It has been about 30 years since many Americans began giving up their lard and Crisco for more-healthful extra-virgin oil. But that extra-virgin label has proved a poor guide to choosing the highest-quality oils. According to a recent study by the UC Davis Olive Center, 73 percent of the top five brands of imported extra-virgin olive oil failed to meet accepted international standards for extra-virgin. Moreover, a separate report revealed that 44 percent of consumers actually preferred rancid or fusty oil, a possible result of the prevalence of substandard extra-virgins available to American consumers.
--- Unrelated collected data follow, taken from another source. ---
(** The delay bands: for an average delay below 200 ms the chosen frame rate
    is at least the minimum for the image quality, from 200 ms on it is at most
    that minimum, and from 300 ms on at most half of it. *)
Theorem network_fps_bands min_fps normal_fps f old avg quick :
  0 <= min_fps -> 0 <= avg ->
  let g := (network_fps min_fps normal_fps f old avg quick).1 in
  (avg < 200 -> min_fps <= g) /\ (200 <= avg -> g <= min_fps) /\
  (300 <= avg -> 2 * g <= min_fps).
Proof.
  intros Hm Ha. unfold network_fps, DELAY_THRESHOLD_150MS.
  set (dv := f32_as_u32 _). cbv zeta.
  assert (300 <= avg -> 2 * (150 * min_fps / avg) <= min_fps) as Hdiv.
  { intros H. assert (150 * min_fps / avg <= 150 * min_fps / 300) as Hle
      by (apply Z.div_le_compat_l; lia).
    pose proof (Z.mul_div_le (150 * min_fps) 300 ltac:(lia)). lia. }
  repeat split_if; zbool; cbn [fst]; split_and!; intros; try lia;
    assert (300 <= avg) as H3 by lia; specialize (Hdiv H3);
    assert (0 <= 150 * min_fps / avg) by (apply Z.div_pos; lia); lia.
Qed.

Lemma network_fps_bands_witness :
  let g := (network_fps 8 16 2 0 170 0).1 in
  (170 < 200 -> 8 <= g) /\ (200 <= 170 -> g <= 8) /\ (300 <= 170 -> 2 * g <= 8).
Proof. apply (network_fps_bands 8 16 2 0 170 0); lia. Defined.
Now, a new movement is afoot to redefine extra-virgin, teaching consumers — and the marketplace — what makes high-quality olive oil. Last year, Pasquali helped build an olive oil tasting program at the Culinary Institute of America in California’s Napa Valley. An international organization, 3E, has created a “super-premium” category for extra-virgin oils that meet exacting standards of production, milling and storage. At the “Beyond Extra Virgin” conference this summer in Cordoba, Spain, the executive director of the International Olive Council, the guardian of the current extra-virgin standard, acknowledged that better label information should be a “priority for the sector.”
New students of olive oil often believe the product was better before the sector industrialized. But extra-virgin oil is, in fact, a 20th-century invention. New technology allowed for faster picking and pressing and, therefore, fresher oil. Modern storage techniques eliminated exposure to heat and light, two factors that lead to rancidity. Indeed, the European Parliament invented the term “extra-virgin” only in 1960. Many Americans believe it refers to the first pressing of the olives, but in fact it’s a baseline standard that embraces any oil made by solely mechanical means, instead of chemical treatment, and with less than 0.8 percent of free acidity, a laboratory measurement of rancidity. (Formerly, the limit was 1 percent.) Extra-virgin oils also are forbidden to have “disgusting odors such as rancidity, putridity, smoke, mold and olive fly.”
“Extra-virgin just means it’s free of defects,” said Greg Drescher, executive director of strategic initiatives at the Napa CIA. “Can you imagine a stamp of approval in the wine industry that says it’s good enough because it’s not defective?”
The popularity of the Mediterranean diet in the 1990s was a boon to the olive oil industry. But olive oil fraud was also on the rise, according to a forthcoming book, “Extra Virginity,” by Tom Mueller (Norton, 2011). Generous government subsidies encouraged farmers and corporations to overstate their production figures and to make up the difference with inferior olive oil or even seed oils. Americans aren’t the only consumers who are cheated. “There is no difference between Tuscany and the United States,” said Pasquali, who takes his own olive oil with him to local restaurants. “We’re all in the same boat.”